Doktor Śniegulska uważa, że dużą rolę w zatamowaniu fali przemocy powinny odegrać szkoła i nowa filozofia wychowania, według której nauczyciel powinien traktować ucznia podmiotowo i indywidualnie. Trudno jest jednak liczyć na taką dojrzałość polskich wychowawców szkolnych, gdy brakuje jej w ministerstwie, a jeden z nauczycieli (Jarosław Kordziński, artykuł „Zewrzyjmy szeregi” w miesięczniku „Wychowanie w Szkole”) lansuje wytłuszczonym drukiem taką tezę: „Zła, agresywna, arogancka, leniwa, kontestująca świat wszelkich słusznych wartości, zdegenerowana, zmanierowana i nierozumiejąca niczego młodzież stoi u bram szkół. Najwyższy czas powołać armię. Wyznaczyć dowództwo. Określić jedynie słuszną strategię walki. Dżuma dotarła do szkół. Najwyższy czas rozpalać stosy i ogniem oraz mieczem wyciszyć, wypalić zarazę”.
Uciec od kryminału
W warszawskiej izbie dziecka każdy przyjęty ma napisać o sobie wypracowanie. Większość wygląda na stworzone według podpowiedzi: klarowne zrozumienie własnych przewin, chęć poprawy i jasne plany na przyszłość w stylu: „skończyć szkołę i znaleźć pracę”.

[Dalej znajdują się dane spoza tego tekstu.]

(* ===== verification/EchoClient.v ===== *)
(** * The [communicate] loop of the fifo, domain and tcp clients

    The three clients run the same loop over different transports. The state of the loop is
    [client]; [client_body] is one iteration. The specification is [client_inv]: the counters
    are the byte streams of the history, and the window is never exceeded. *)

From S2P Require Import Prelude CInt Prog Stream Transfer Arguments Benchmarks Times Echo.

Record client := Client {
  c_readBuffer : list Z;
  c_times : list Z;
  c_pfds : list pollfd;
  c_wait : Z;
  c_outstandingBytes : Z;
  c_totalBytesRead : Z;
  c_totalBytesWritten : Z;
  c_numReqsRead : Z;
  c_numReqsSent : Z;
  c_outstandingReqs : Z
}.

Definition with_pfds (st : client) (p : list pollfd) : client :=
  Client (c_readBuffer st) (c_times st) p (c_wait st) (c_outstandingBytes st)
    (c_totalBytesRead st) (c_totalBytesWritten st) (c_numReqsRead st) (c_numReqsSent st)
    (c_outstandingReqs st).

Section client.
(** The transport, the arguments, the buffer written, the number of polled descriptors and
    the entry polled for output. *)
Context (T : transport) (args : Arguments) (writeBuffer : list Z) (nfds out_slot : nat).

Część sprawia jednak wrażenie listów, które rozbitkowie wrzucają do morza w zapieczętowanych butelkach. Takie jest wypracowanie „Mój dom rodzinny” napisane przez 15-letniego K., które w całości wygląda tak: „Mój dom rodzinny wygląda jak jeden wielki bałagan, mój jeden młodszy brat Adam jest w domu dziecka. Drugi młodszy brat u rodziny zastępczej u cioci. Ja jako najstarszy włóczę się po domach dziecka, pogotowiach opiekuńczych i izbach dziecka. Tak właśnie wygląda mój dom rodzinny”.

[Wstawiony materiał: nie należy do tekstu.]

Section server.
(** The transport, what a non-empty read does besides counting, the arguments, and the entry
    polled for output. *)
Context (T : transport) (on_read : server -> prog server) (args : Arguments) (out_slot : nat).

(** [ssize_t] versions of the limits. *)
Definition s_maxOutstandingBytes : Z := i64 (u64 (reqSize args * u64 (rate args))).
Definition s_maxBytes : Z := i64 (u64 (reqSize args * u64 (count args))).

(** [(totalBytesWritten < maxBytes) && (quit == 0)], a signed comparison. *)
Definition server_cond (st : server) : prog bool :=
  if s_totalBytesWritten st <? s_maxBytes then running else Ret false.

(** [size_t toRead]. *)
Definition to_read (st : server) : Z :=
  if s_maxOutstandingBytes <? s_outstandingBytes st then u64 (s_outstandingBytes st)
  else u64 s_maxOutstandingBytes.

(** The body of [if (canRead && (quit == 0)) { ... }]; returns the state and [toWrite]. *)
Definition server_take (toWrite : Z) (st : server) : prog (server * Z) :=
  '(buffer, readInfo) <- t_read T (s_readBuffer st) (reqSize args) (to_read st) ;;
  let st := Server buffer (s_pfds st) (s_sizeToPoll st) (s_bench st) (s_firstRead st)
    (s_endTime st) (i64 (u64 (s_outstandingBytes st) + n_total readInfo))
    (i64 (u64 (s_totalBytesRead st) + n_total readInfo)) (s_totalBytesWritten st) in
  if n_total readInfo =? 0 then Ret (st, toWrite)
  else
    st <- on_read st ;;
    Ret (st, u64 (toWrite + n_total readInfo)).

Definition server_read (canRead : bool) (st : server) : prog (server * Z) :=
  let toWrite := u64 (s_outstandingBytes st) in
  go <- (if canRead then running else Ret false) ;;
  if negb go then Ret (st, toWrite) else server_take toWrite st.

(** [if (canWrite && (quit == 0)) { ... }]. *)
Definition server_write (canWrite : bool) (toWrite : Z) (st : server) : prog server :=
  go <- (if canWrite then running else Ret false) ;;
  if negb go then Ret st
  else
    writeInfo <- t_write T (s_readBuffer st) (reqSize args) toWrite ;;
    Ret (Server (s_readBuffer st) (s_pfds st) (s_sizeToPoll st) (s_bench st) (s_firstRead st)
      (s_endTime st) (i64 (u64 (s_outstandingBytes st) - n_total writeInfo))
      (s_totalBytesRead st) (i64 (u64 (s_totalBytesWritten st) + n_total writeInfo))).

Definition server_body (st : server) : prog (server * bool) :=
  endTime <- now ;;
  '(pfds, ok) <- checkPoll (s_pfds st) (s_sizeToPoll st) 1000 ;;
  let st := with_poll st endTime pfds in
  if negb ok then Ret (st, false)
  else
    go <- running ;;
    if negb go then Ret (st, false)
    else
      let canRead := ready (s_pfds st) 0 POLLIN in
      let canWrite := ready (s_pfds st) out_slot POLLOUT in
      '(st, toWrite) <- server_read canRead st ;;
      st <- server_write canWrite toWrite st ;;
      Ret (st, true).

Definition server_loop (st : server) : prog server := while_break server_cond server_body st.

(** [ssize_t numReqs = totalBytesWritten / reqSize; evaluateServer(&bench, numReqs, endTime)]. *)
Definition server_report (st : server) : prog unit :=
  numReqs <- div_u64 (u64 (s_totalBytesWritten st)) (reqSize args) ;;
  match s_bench st with
  | None => undefined Indeterminate
  | Some b => evaluateServer b numReqs (s_endTime st)
  end.
End server.

(** ** Specification *)

(** The bytes the server has taken and not yet returned. *)
Definition held (rfd wfd : Z) (h0 h : hist) : Z := read_since rfd h0 h - written_since wfd h0 h.

Definition held_ok (rfd wfd max : Z) (h0 h : hist) : Prop := 0 <= held rfd wfd h0 h <= max.

Definition held_nonneg (rfd wfd : Z) (h0 h : hist) : Prop := 0 <= held rfd wfd h0 h.

(** The peer keeps its window: whatever the process does, it is never given more bytes than
    would make it hold [max] of them. Composition.v derives this from the client. *)
Class PeerWindow (e : env) (rfd wfd max : Z) (h0 : hist) : Prop := {
  peer_window h : extends e h0 h -> held rfd wfd h0 h <= max
}.

Record server_inv (rfd wfd : Z) (args : Arguments) (h0 : hist) (st : server) (h : hist) : Prop := {
  si_outstanding : s_outstandingBytes st = held rfd wfd h0 h;
  si_held : held_ok rfd wfd (maxOutstandingBytes args) h0 h;
  si_read : s_totalBytesRead st = i64 (read_since rfd h0 h);
  si_written : s_totalBytesWritten st = written_since wfd h0 h;
  si_bound : 0 <= written_since wfd h0 h < maxBytes args + maxOutstandingBytes args;
  si_buffer : zlen (s_readBuffer st) = maxOutstandingBytes args
}.

(** The clock has been started once there is a byte: [starts] says from which states of the
    clock and of [firstRead] a read leaves the clock started. *)
Definition bench_inv (starts : option Benchmarks -> bool -> Prop) (rfd : Z) (h0 : hist)
    (st : server) (h : hist) : Prop :=
  starts (s_bench st) (s_firstRead st) /\
  (0 < read_since rfd h0 h -> s_bench st <> None).

(** The parts of the state the byte counts are about. *)
Definition same_counts (st st' : server) : Prop :=
  s_readBuffer st' = s_readBuffer st /\ s_outstandingBytes st' = s_outstandingBytes st /\
  s_totalBytesRead st' = s_totalBytesRead st /\ s_totalBytesWritten st' = s_totalBytesWritten st.

(** What the servers' [on_read] must do: leave the counts, start the clock if it is the first
    read and not started, and move no bytes. *)
Class OnRead (e : env) (on_read : server -> prog server)
    (starts : option Benchmarks -> bool -> Prop) : Prop := {
  on_read_total (J : hist -> Prop) h st :
    (forall c r h, quiet c -> J h -> J ((c, r) :: h)) -> J h ->
    total e J h (on_read st) (returns (fun st' h' => same_counts st st' /\
      (starts (s_bench st) (s_firstRead st) ->
        starts (s_bench st') (s_firstRead st') /\ s_bench st' <> None) /\
      (exists evs, h' = evs ++ h /\ Forall (fun ev => quiet ev.1) evs)))
}.

Section specification.
Context (e : env) {K : KernelIO e} {C : ClockOk e}.
Context (T : transport) (rfd wfd : Z) {TOK : TransportOk T rfd wfd}.
Context (on_read : server -> prog server) (starts : option Benchmarks -> bool -> Prop).
Context {OR : OnRead e on_read starts}.
Context (args : Arguments) (AOK : args_ok args) (h0 : hist).
Context {PW : PeerWindow e rfd wfd (maxOutstandingBytes args) h0}.

Local Abbreviation inv := (server_inv rfd wfd args h0).
Local Abbreviation hok := (held_ok rfd wfd (maxOutstandingBytes args) h0).
Local Abbreviation nonneg := (held_nonneg rfd wfd h0).
Local Abbreviation binv := (bench_inv starts rfd h0).

Lemma bench_inv_quiet st h c r : quiet c -> binv st h -> binv st ((c, r) :: h).
Proof. intros Hq. unfold bench_inv. by rewrite read_since_quiet. Qed.

Lemma held_quiet c r h : quiet c -> held rfd wfd h0 ((c, r) :: h) = held rfd wfd h0 h.
Proof. intros. unfold held. by rewrite read_since_quiet, written_since_quiet. Qed.

Lemma held_ok_quiet c r h : quiet c -> hok h -> hok ((c, r) :: h).
Proof. intros. unfold held_ok. by rewrite held_quiet. Qed.

Lemma server_inv_quiet st h c r : quiet c -> inv st h -> inv st ((c, r) :: h).
Proof.
  intros Hq []. split; unfold held_ok in *;
    rewrite ?held_quiet, ?read_since_quiet, ?written_since_quiet by done; done.
Qed.

Lemma server_inv_quiets st h evs :
  Forall (fun ev => quiet ev.1) evs -> inv st h -> inv st (evs ++ h).
Proof.
  induction 1 as [|[c r] evs Hq _ IH]; intros J; [done|].
  apply server_inv_quiet; [done|by apply IH].
Qed.

Lemma server_inv_same st st' h : same_counts st st' -> inv st h -> inv st' h.
Proof. intros (H1 & H2 & H3 & H4) []. split; congruence. Qed.

Lemma s_limits :
  s_maxOutstandingBytes args = maxOutstandingBytes args /\ s_maxBytes args = maxBytes args.
Proof.
  destruct (args_products args AOK) as (Hsz & Hcnt & Hrt & Hmb & Hmo & Hb1 & Hb2).
  unfold s_maxOutstandingBytes, s_maxBytes. fold (maxOutstandingBytes args) (maxBytes args).
  rewrite !i64_small; [done|unfold in_i64; lia..].
Qed.

Lemma server_inv_read st h b1 h1 tot n :
  inv st h -> hok h1 ->
  received_total rfd n h (s_readBuffer st) b1 tot h1 -> n = maxOutstandingBytes args -> 0 <= tot ->
  inv (Server b1 (s_pfds st) (s_sizeToPoll st) (s_bench st) (s_firstRead st) (s_endTime st)
        (i64 (u64 (s_outstandingBytes st) + tot)) (i64 (u64 (s_totalBytesRead st) + tot))
        (s_totalBytesWritten st)) h1.
Proof.
  intros [] Hh1 (d & Hr & Hs & Hl & Ht & ->) -> H0.
  destruct (args_products args AOK) as (Hsz & Hcnt & Hrt & Hmb & Hmo & Hb1 & Hb2).
  unfold held_ok, held in *.
  assert (read_since rfd h0 h1 = read_since rfd h0 h + tot) as HR
    by (unfold read_since; rewrite Hr, zlen_app; lia).
  assert (written_since wfd h0 h1 = written_since wfd h0 h) as HW
    by (unfold written_since; by rewrite Hs).
  rewrite HR, HW in *.
  split; unfold held_ok, held; cbn; rewrite ?HR, ?HW; try done.
  - rewrite u64_small by (unfold in_u64, u64_mod; lia).
    rewrite i64_small by (unfold in_i64; lia). lia.
  - rewrite si_read0. apply i64_u64_add_l.
  - rewrite zlen_app, zlen_zdrop. lia.
Qed.

Lemma server_inv_write st h h1 tot :
  inv st h -> written_since wfd h0 h < maxBytes args ->
  sent_total wfd (s_outstandingBytes st) h (s_readBuffer st) tot h1 ->
  inv (Server (s_readBuffer st) (s_pfds st) (s_sizeToPoll st) (s_bench st) (s_firstRead st)
        (s_endTime st) (i64 (u64 (s_outstandingBytes st) - tot)) (s_totalBytesRead st)
        (i64 (u64 (s_totalBytesWritten st) + tot))) h1.
Proof.
  intros [] Hlt (Hs & Hr & Ht).
  destruct (args_products args AOK) as (Hsz & Hcnt & Hrt & Hmb & Hmo & Hb1 & Hb2).
  unfold held_ok, held in *.
  assert (read_since rfd h0 h1 = read_since rfd h0 h) as HR
    by (unfold read_since; by rewrite Hr).
  assert (written_since wfd h0 h1 = written_since wfd h0 h + tot) as HW
    by (unfold written_since; rewrite Hs, zlen_app, zlen_ztake; lia).
  split; unfold held_ok, held; cbn; rewrite ?HR, ?HW; try done.
  - rewrite u64_small by (unfold in_u64, u64_mod; lia).
    rewrite i64_small by (unfold in_i64; lia). lia.
  - lia.
  - rewrite u64_small by (unfold in_u64, u64_mod; lia).
    rewrite i64_small by (unfold in_i64; lia). lia.
  - lia.
Qed.

Lemma to_read_window st h : inv st h -> to_read args st = maxOutstandingBytes args.
Proof.
  intros J. destruct (args_products args AOK) as (Hsz & Hcnt & Hrt & Hmb & Hmo & Hb1 & Hb2).
  destruct s_limits as [Hm _]. unfold to_read. rewrite Hm.
  rewrite (si_outstanding _ _ _ _ _ _ J). pose proof (si_held _ _ _ _ _ _ J) as [_ Hh].
  rewrite (proj2 (Z.ltb_ge _ _) Hh). rewrite u64_small; [done|unfold in_u64, u64_mod; lia].
Qed.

Kaczor ma 15 lat. Nie zaliczył do końca podstawówki. Ma za to smykałkę do naprawiania komórek. Czasami sprzedawcy ze Stadionu Dziesięciolecia użyczają mu sprzętu i wtedy zarabia swoje jedyne legalne pieniądze, które przynosi mamie do domu.
Pół rodziny 16-letniego Samochodzika jest teraz w USA. Będzie mógł do nich dojechać, jak skończy 18 lat. O ile nie będzie wtedy siedział w kryminale.